▸ TASK GOAL:
Your answer must be one number: the count of lines below that hold the word "then".

▸ Dataset entries:

━━━

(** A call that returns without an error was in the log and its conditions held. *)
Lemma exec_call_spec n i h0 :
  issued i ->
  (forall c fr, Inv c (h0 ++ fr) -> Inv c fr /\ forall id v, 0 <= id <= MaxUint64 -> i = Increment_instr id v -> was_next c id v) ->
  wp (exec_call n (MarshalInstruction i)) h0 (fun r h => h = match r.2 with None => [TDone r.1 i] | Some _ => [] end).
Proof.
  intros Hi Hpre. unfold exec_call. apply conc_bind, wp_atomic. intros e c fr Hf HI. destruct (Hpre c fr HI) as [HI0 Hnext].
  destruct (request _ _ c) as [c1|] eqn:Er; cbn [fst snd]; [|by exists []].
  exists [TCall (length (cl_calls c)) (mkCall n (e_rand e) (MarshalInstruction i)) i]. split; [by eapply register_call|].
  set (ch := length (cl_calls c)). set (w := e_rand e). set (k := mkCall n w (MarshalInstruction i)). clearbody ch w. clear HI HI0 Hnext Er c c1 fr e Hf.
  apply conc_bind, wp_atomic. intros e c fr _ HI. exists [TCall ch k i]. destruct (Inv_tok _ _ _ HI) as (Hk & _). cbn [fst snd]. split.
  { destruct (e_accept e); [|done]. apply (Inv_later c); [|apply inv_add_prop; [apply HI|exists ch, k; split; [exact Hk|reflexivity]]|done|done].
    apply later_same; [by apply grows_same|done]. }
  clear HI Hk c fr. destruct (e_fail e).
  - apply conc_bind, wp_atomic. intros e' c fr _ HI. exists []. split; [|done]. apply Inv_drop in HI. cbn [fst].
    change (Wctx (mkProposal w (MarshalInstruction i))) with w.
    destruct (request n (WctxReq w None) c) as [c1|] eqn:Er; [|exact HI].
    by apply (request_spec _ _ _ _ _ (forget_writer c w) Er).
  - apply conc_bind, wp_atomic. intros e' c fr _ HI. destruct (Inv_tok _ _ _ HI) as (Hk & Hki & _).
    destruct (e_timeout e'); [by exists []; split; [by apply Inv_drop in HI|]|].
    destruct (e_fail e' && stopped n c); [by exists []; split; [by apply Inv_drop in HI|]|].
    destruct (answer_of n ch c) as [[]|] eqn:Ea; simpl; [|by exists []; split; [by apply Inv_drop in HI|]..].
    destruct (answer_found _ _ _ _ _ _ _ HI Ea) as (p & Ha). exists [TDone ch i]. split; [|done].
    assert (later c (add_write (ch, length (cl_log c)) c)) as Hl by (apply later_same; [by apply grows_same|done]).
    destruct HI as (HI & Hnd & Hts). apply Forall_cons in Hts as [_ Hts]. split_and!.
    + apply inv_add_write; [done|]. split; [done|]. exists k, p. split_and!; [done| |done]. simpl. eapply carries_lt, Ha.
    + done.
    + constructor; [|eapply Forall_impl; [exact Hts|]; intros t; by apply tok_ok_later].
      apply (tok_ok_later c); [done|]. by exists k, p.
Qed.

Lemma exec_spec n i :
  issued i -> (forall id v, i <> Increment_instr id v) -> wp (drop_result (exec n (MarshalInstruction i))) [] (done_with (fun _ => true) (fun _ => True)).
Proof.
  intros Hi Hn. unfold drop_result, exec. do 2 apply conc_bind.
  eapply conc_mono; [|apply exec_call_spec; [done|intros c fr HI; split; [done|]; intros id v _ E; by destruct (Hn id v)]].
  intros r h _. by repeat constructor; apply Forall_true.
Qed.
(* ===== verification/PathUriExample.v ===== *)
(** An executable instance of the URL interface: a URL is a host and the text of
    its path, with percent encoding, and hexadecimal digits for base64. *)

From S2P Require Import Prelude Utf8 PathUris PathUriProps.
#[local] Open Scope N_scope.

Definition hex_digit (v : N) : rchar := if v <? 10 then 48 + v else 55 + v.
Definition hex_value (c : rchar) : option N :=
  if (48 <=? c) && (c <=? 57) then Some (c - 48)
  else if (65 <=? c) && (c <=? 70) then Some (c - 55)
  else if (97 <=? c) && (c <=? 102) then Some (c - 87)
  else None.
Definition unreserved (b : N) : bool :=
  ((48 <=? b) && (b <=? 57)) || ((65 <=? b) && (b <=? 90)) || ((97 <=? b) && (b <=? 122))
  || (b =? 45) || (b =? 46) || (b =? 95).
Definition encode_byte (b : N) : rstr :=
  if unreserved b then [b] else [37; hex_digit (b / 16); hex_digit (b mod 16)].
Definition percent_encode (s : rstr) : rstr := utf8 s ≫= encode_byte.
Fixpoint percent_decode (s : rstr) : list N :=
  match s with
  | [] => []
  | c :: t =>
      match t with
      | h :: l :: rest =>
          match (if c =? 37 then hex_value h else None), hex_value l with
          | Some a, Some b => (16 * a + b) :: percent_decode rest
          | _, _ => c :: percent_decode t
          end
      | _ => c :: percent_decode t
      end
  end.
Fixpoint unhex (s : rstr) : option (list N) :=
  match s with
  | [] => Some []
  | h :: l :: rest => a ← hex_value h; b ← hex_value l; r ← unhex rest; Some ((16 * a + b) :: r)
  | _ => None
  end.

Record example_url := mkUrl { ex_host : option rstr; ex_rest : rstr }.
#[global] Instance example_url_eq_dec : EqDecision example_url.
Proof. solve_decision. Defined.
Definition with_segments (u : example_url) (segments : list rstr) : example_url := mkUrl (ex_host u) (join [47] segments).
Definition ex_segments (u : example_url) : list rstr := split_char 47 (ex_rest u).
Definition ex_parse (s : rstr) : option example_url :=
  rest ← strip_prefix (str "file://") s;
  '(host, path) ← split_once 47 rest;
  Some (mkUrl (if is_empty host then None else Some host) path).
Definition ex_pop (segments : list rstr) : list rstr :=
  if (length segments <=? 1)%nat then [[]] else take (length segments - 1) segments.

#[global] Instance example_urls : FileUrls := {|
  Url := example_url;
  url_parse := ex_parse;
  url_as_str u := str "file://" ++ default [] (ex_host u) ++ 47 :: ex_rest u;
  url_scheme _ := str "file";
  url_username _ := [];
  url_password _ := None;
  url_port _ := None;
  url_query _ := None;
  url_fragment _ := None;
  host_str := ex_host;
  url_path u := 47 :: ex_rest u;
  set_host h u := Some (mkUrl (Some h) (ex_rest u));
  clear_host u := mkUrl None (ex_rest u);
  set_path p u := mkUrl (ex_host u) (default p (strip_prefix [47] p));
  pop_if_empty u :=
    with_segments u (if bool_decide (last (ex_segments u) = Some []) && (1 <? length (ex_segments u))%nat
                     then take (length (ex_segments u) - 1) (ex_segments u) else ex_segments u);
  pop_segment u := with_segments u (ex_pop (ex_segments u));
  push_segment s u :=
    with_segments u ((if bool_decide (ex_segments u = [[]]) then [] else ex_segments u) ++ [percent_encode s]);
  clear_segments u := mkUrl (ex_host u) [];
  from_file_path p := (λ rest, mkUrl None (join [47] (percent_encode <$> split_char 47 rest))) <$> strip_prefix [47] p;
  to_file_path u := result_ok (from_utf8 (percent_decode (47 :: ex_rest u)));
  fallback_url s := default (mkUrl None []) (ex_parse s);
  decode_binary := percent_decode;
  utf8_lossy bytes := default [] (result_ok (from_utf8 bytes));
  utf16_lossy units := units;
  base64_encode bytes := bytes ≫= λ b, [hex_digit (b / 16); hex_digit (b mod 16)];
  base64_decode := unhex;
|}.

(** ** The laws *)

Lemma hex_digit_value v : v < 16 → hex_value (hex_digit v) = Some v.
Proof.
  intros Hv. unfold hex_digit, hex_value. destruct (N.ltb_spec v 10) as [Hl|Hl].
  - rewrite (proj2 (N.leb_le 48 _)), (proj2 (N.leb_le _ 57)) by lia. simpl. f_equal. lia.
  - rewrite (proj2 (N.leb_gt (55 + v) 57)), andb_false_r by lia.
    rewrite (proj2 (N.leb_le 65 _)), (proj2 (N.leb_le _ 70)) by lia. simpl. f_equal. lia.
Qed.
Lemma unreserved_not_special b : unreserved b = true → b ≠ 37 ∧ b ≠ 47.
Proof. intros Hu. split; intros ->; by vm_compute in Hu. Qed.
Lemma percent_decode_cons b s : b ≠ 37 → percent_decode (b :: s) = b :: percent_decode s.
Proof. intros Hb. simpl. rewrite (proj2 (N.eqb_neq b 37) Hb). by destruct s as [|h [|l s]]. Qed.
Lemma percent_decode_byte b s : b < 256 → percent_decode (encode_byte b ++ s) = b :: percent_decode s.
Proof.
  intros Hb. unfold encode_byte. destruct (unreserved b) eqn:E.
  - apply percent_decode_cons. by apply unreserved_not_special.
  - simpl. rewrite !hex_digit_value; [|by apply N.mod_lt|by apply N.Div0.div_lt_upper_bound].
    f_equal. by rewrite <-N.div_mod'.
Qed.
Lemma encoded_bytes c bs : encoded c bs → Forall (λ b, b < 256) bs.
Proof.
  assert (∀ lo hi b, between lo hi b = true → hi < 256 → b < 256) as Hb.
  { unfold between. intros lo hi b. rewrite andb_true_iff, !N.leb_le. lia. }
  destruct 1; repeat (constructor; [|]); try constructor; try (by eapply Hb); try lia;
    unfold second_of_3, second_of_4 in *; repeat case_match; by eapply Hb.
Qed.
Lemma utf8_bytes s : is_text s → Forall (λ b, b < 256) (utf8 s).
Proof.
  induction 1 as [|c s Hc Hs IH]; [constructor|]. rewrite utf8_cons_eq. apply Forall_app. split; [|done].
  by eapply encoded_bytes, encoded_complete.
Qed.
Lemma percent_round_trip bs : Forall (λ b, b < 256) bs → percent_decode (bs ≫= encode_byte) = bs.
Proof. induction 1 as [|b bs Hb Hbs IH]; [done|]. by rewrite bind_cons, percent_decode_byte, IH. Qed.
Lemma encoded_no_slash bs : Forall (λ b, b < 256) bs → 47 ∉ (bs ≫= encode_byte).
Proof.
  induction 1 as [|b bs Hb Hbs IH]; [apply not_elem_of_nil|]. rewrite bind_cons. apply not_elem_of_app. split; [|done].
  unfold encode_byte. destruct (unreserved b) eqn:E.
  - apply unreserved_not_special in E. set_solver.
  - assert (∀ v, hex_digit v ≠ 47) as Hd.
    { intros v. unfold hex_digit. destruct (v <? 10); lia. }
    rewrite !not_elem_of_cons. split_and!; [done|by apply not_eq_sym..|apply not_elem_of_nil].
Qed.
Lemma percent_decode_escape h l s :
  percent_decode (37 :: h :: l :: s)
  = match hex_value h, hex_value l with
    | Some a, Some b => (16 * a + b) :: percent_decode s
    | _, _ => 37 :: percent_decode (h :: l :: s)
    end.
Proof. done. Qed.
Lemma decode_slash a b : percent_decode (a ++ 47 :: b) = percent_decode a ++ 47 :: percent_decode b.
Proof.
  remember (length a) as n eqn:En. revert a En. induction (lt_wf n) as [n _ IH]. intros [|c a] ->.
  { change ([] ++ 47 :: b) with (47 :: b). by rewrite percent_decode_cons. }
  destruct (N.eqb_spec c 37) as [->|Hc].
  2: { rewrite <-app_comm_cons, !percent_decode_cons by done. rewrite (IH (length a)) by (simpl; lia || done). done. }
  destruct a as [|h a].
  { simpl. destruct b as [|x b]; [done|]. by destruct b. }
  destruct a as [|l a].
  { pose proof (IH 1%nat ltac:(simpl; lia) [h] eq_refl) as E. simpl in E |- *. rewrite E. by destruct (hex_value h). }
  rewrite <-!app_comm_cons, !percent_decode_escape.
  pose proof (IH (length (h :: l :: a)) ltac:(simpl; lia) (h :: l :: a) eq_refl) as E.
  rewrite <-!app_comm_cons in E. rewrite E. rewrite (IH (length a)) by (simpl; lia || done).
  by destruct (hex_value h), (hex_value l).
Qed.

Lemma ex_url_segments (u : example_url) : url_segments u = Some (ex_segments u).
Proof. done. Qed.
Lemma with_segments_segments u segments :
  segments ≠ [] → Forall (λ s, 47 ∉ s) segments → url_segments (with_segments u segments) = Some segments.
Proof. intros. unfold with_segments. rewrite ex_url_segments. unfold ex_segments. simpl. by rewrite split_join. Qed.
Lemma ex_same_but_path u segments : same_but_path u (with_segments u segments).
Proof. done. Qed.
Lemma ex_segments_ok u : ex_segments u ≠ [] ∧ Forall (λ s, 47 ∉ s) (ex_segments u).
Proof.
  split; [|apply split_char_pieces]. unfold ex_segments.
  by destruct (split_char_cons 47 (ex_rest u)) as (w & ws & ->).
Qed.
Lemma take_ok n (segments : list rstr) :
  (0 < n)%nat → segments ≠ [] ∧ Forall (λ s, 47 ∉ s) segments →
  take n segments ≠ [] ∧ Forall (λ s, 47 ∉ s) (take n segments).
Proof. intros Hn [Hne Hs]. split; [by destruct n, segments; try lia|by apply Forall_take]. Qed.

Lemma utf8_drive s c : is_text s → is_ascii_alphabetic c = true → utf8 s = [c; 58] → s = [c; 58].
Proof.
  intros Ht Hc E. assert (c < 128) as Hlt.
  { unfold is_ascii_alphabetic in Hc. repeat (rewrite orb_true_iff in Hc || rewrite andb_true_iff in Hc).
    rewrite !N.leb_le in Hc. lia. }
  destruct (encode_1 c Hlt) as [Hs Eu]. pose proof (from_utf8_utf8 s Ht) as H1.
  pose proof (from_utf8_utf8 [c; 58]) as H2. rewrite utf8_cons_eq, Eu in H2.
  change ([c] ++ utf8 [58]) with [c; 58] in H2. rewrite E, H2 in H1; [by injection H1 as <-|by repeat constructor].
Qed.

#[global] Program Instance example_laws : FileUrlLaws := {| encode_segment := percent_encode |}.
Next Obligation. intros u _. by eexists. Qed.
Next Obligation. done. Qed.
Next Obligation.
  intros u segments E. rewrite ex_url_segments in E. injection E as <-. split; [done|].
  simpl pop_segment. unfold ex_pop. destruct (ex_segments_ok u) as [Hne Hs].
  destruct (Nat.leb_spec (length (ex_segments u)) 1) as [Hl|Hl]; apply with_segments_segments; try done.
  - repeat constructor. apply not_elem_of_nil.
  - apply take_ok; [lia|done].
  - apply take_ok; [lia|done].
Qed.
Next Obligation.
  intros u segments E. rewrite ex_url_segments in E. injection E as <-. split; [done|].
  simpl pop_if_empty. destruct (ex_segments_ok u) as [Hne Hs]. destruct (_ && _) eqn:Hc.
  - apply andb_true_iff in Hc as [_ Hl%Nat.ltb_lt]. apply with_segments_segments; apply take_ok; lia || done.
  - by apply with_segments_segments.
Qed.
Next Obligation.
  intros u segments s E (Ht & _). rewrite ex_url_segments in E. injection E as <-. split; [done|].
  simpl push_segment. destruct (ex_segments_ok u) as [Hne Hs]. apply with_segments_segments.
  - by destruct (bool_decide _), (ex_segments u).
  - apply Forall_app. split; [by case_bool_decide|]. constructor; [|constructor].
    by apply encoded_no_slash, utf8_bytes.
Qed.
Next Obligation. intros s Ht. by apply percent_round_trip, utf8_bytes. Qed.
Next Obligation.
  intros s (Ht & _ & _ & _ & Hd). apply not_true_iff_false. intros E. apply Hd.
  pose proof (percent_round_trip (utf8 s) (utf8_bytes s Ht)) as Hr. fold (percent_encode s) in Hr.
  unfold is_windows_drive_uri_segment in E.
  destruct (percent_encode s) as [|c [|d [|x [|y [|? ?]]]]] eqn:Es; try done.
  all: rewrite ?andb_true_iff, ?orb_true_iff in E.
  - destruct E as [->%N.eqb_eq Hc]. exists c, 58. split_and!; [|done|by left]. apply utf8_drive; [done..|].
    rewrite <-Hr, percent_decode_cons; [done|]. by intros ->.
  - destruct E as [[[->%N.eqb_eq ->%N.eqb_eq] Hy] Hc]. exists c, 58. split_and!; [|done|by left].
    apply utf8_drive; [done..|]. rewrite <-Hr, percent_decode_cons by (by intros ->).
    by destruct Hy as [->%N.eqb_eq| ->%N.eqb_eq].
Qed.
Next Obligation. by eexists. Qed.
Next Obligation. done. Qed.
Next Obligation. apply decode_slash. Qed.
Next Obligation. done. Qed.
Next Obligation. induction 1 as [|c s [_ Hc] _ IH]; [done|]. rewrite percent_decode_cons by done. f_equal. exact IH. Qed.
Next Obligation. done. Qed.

━━━

▸ TASK SOLUTION:
10